I'm searching for code to make an existing html page into something that is accessible (easy to read for blind people) or can be displayed on all devices (like chrome on mobile will offer to simply a doc), but I'm not finding any.
A new collection where we run sanitization before parsing would fix most of the issues. I ran the jobs over the weekend but a few of them failed and I am rerunning them.
By simple html do you mean something like markdown? A decent markdown renderer should be able to display things nicely on a variety of devices.
Markdown would be ideal
On Tue, Aug 9, 2022 at 5:58 AM Amir Vakili Tahami @.***> wrote:
A new collection where we run sanitization before parsing would fix most of the issues. I ran the jobs over the weekend but a few of them failed and I am rerunning them.
By simple html do you mean something like markdown? A decent markdown renderer should be able to display things nicely on a variety of devices.
— Reply to this email directly, view it on GitHub https://github.com/judgo-preference-judgment/judgo-health-misinformation/issues/16#issuecomment-1209170422, or unsubscribe https://github.com/notifications/unsubscribe-auth/ACXZ5FNA53DROLPIJI2IGI3VYITTPANCNFSM55S6LX6Q . You are receiving this because you are subscribed to this thread.Message ID: <judgo-preference-judgment/judgo-health-misinformation/issues/16/1209170422 @github.com>
@MahsaSeifikar what formats will your highlighting, passage selection, etc. work with?

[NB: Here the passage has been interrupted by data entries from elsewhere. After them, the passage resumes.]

(** A lease of a process that died. *)
Definition ex_dead := acquireMergeLease ex_lane (closer_request 103 7 "w3" "2026-10-23T00:00:00.000Z") (lane_world empty_lane).
Definition ex_reclaim := reclaimIfStale ex_lane (VStr "2026-10-23T00:01:00.000Z") (VStr "h1") (snd ex_dead).
Definition reclaim_word (r : result Reclaim) : option string := match r with Ok c => if rc_reclaimed c then Some (rc_reason c) else None | Throw _ => None end.
Lemma ex_reclaim_pair :
  reclaimIfStale ex_lane (VStr "2026-10-23T00:01:00.000Z") (VStr "h1") (snd ex_dead) = (fst ex_reclaim, snd ex_reclaim).
Proof. unfold ex_reclaim. apply surjective_pairing. Qed.
Lemma ex_reclaimed : reclaim_word (fst ex_reclaim) = Some "dead-holder-pid".
Proof. vm_compute. reflexivity. Qed.

Definition ex_waiter (id at_ : string) (incident : bool) : obj :=
  [("waiterId", VStr id); ("arrivedAt", VStr at_); ("updatedAt", VStr at_); ("deployIncident", VBool incident)].
Definition ex_line : File Doc := Present {| doc_updated := VNull;
  doc_rows := [ex_waiter "a" "2026-10-23T00:02:00.000Z" false; ex_waiter "b" "2026-10-23T00:03:00.000Z" true] |}.
Lemma line_is_by_incident_and_arrival_witness :
  exists x y, serviceable 0%nat (VStr "2026-10-23T00:04:00.000Z") (VStr "2026-10-23T00:04:00.000Z") (VStr "h1") ex_line = [x; y]
    /\ get x "waiterId" = VStr "b" /\ deploy_incident x = true
    /\ (deploy_incident y = deploy_incident x -> num_leb (dparse (get x "arrivedAt")) (dparse (get y "arrivedAt")) = true).
Proof.
  destruct (serviceable 0%nat (VStr "2026-10-23T00:04:00.000Z") (VStr "2026-10-23T00:04:00.000Z") (VStr "h1") ex_line) as [|x [|y [|z l]]] eqn:El;
    try (vm_compute in El; discriminate).
  exists x, y. split; [reflexivity|].
  assert (Hd : Forall dated (file_rows ex_line)) by (repeat constructor; vm_compute; reflexivity).
  pose proof (line_is_by_incident_and_arrival 0%nat _ _ _ ex_line x [y] y El Hd (or_introl eq_refl)) as [H1 H2].
  vm_compute in El. injection El as <- <-. split; [reflexivity|]. split; [reflexivity | exact H2].
Defined.

Definition ex_charge (at_ reason : string) (w : LaneWorld nat) :=
  charge_release ex_lane (ex_held 20) (VStr at_) (VStr reason) true false w.
Definition ex_charged := ex_charge "2026-10-23T00:02:00.000Z" "gate-failed" (snd (ex_waiting 20)).
Definition ex_recharged := ex_charge "2026-10-23T00:02:30.000Z" "base-advanced" (snd ex_charged).
(** The one row of the attempts file after the first charge. *)
Definition ex_row : obj := match file_rows (attempts (files (snd ex_charged))) with r :: _ => r | [] => [] end.
Definition row_of_reply (r : result (option obj * Refunded)) : option obj := match r with Ok (Some o, _) => Some o | _ => None end.
Lemma ex_charge_facts :
  lease_ok (ex_held 20) /\ file_rows (attempts (files (snd (ex_waiting 20)))) = []
  /\ file_rows (attempts (files (snd ex_charged))) = [ex_row] /\ get ex_row "noMergeReleases" = VInt 1
  /\ attemptExpired ex_row (VStr "2026-10-23T00:02:30.000Z") = false /\ is_ok (fst ex_charged) = true /\ is_ok (fst ex_recharged) = true.
Proof.
  split; [exists (num_of_Z 101), "abc", "lease-w1"; vm_compute; repeat split|]. vm_compute. repeat split.
Qed.
Lemma ok_value {A} (r : result A) : is_ok r = true -> exists a, r = Ok a.
Proof. destruct r; [by eexists | done]. Qed.
Lemma ex_charged_pair :
  charge_release ex_lane (ex_held 20) (VStr "2026-10-23T00:02:00.000Z") (VStr "gate-failed") true false (snd (ex_waiting 20))
  = (fst ex_charged, snd ex_charged).
Proof. unfold ex_charged, ex_charge. apply surjective_pairing. Qed.
Lemma ex_recharged_pair :
  charge_release ex_lane (ex_held 20) (VStr "2026-10-23T00:02:30.000Z") (VStr "base-advanced") true false (snd ex_charged)
  = (fst ex_recharged, snd ex_recharged).
Proof. unfold ex_recharged, ex_charge. apply surjective_pairing. Qed.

@claclark @MahsaSeifikar Mahsa's highlighting code cannot work across html tag boundaries, and thus it would be bad for us to supply her with html unless her highlighting was smart enough to work across html tags, which I think is likely to be very hard.
How would markdown work?
I have a sample of pretty files for the 2021 qrels with the new requirements.
One notable issue is that websites that are single page applications (using react etc.) have no actual text to render on some urls. Everything is in script tags or being requested on the fly. Which means there is nothing for Jericho to display.

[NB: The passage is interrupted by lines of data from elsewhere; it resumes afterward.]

(** C1, as the code has it. For an hbs module path without a line
    terminator: with no js module the decoded [relativeJSModule] is null;
    with a non-empty js module whose explicit relative path [rel] from
    [hbsModule + '/j/'] is a non-empty well-formed string, the encoded
    filename decodes to [relativeJSModule = rel] (so null only for no js
    module); and when [rel] is absolute or starts with [../], resolving it
    against the directory of the virtual filename gives what resolving it
    against [hbsModule + '/j/'] gives, hence [jsModule] whenever [rel]
    leads there from the directory it was computed for. *)
Theorem paired_component_roundtrip :
  forall (env : Collaborators) (cwd hbsModule : jsstring)
         (jsModule : option jsstring),
    noLineTerminator hbsModule = true ->
    match jsModule with
    | None =>
        exists f p,
          virtualPairComponent env hbsModule None = Return f
          /\ decodeVirtualPairComponent env f = Return (Some p)
          /\ relativeJSModule p = None
    | Some j =>
        let rel := explicitRelative env (hbsModule ++ lit "/j/") j in
        j <> [] -> rel <> [] -> isWellFormed rel = true ->
        exists f p,
          virtualPairComponent env hbsModule (Some j) = Return f
          /\ decodeVirtualPairComponent env f = Return (Some p)
          /\ relativeJSModule p = Some rel
          /\ relativeHBSModule p
             = explicitRelative env (Path.dirname f) hbsModule
          /\ (Path.isAbsolute rel = true \/ climbs rel ->
              Path.resolve cwd [Path.dirname f; rel]
              = Path.resolve cwd [hbsModule ++ lit "/j/"; rel]
              /\ (Path.resolve cwd [hbsModule ++ lit "/j/"; rel]
                  = Path.resolve cwd [j] ->
                  Path.resolve cwd [Path.dirname f; rel]
                  = Path.resolve cwd [j]))
    end.
Proof.
  intros env cwd hbs [j|] Hnl.
  - intros rel Hj Hrel Hwf.
    destruct (encode_wellFormed rel Hwf) as [Hstr [e He]].
    assert (Hns : noSlash e = true) by exact (URIFacts.encode_noSlash _ _ He).
    assert (Hshape : pairShaped (hbs ++ lit "/" ++ e ++ pairComponentMarker) hbs e).
    { split; [reflexivity | split; assumption]. }
    assert (Hf : virtualPairComponent env hbs (Some j)
                 = Return (hbs ++ lit "/" ++ e ++ pairComponentMarker)).
    { unfold virtualPairComponent. destruct j; [congruence|].
      cbn [isEmpty]. fold rel. rewrite He. reflexivity. }
    pose proof (decodeVirtualPairComponent_shaped env _ _ _ Hshape) as Hdec.
    rewrite (URIRoundTrip.decode_encode rel e Hstr He) in Hdec.
    unfold bind in Hdec.
    assert (Hne : isEmpty rel = false) by (destruct rel; [congruence | reflexivity]).
    rewrite Hne in Hdec.
    eexists. eexists. split; [exact Hf|]. split; [exact Hdec|].
    split; [reflexivity|]. split; [reflexivity|].
    intros Hleaves.
    assert (Hdir : Path.dirname (hbs ++ lit "/" ++ e ++ pairComponentMarker)
                   = hbs ++ lit "/" ++ e).
    { replace (hbs ++ lit "/" ++ e ++ pairComponentMarker)
        with ((hbs ++ lit "/" ++ e) ++ pairComponentMarker)
        by (rewrite <- !app_assoc; reflexivity).
      apply PathFacts.dirname_marker.
      assert (e <> []).
      { intros ->. apply Hrel. exact (URIRoundTrip.encode_nonempty _ _ He eq_refl). }
      rewrite !length_app. destruct e; [congruence|]. simpl. lia. }
    rewrite Hdir.
    pose proof (PathFacts.resolve_swap cwd hbs e rel
                  (encode_plain _ _ He Hleaves) Hleaves) as Hswap.
    split; [exact Hswap |]. intros Hcontract.
    exact (eq_trans Hswap Hcontract).
  - assert (Hshape : pairShaped (hbs ++ lit "/" ++ [] ++ pairComponentMarker) hbs []).
    { split; [reflexivity | split; [assumption | reflexivity]]. }
    pose proof (decodeVirtualPairComponent_shaped env _ _ _ Hshape) as Hdec.
    eexists. eexists. split; [reflexivity|]. split; [exact Hdec|]. reflexivity.
Qed.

Maybe we could fall back on c4 text?
For react (and other such sites), what does c4 have for them? Is c4 using some sort of alt text?
Where can I see the new pretty files?
c4 used WET files and after checking them, c4 doesn't have extracted text for these pages either. Only the title.
Do you where they are stored? or a running judgo interface?
If c4.noclean lacks text for a document, then we don't have to do any better. Given that they have a title, we should also have a title.
Yes, where should I look to see the samples? I don't need to see them in judgo yet.
All seems good now.
This docno: noclean.c4-train.00974-of-07168.65480
has "nan" as content, but it does have a title and url.
Where did processing of this docno fail?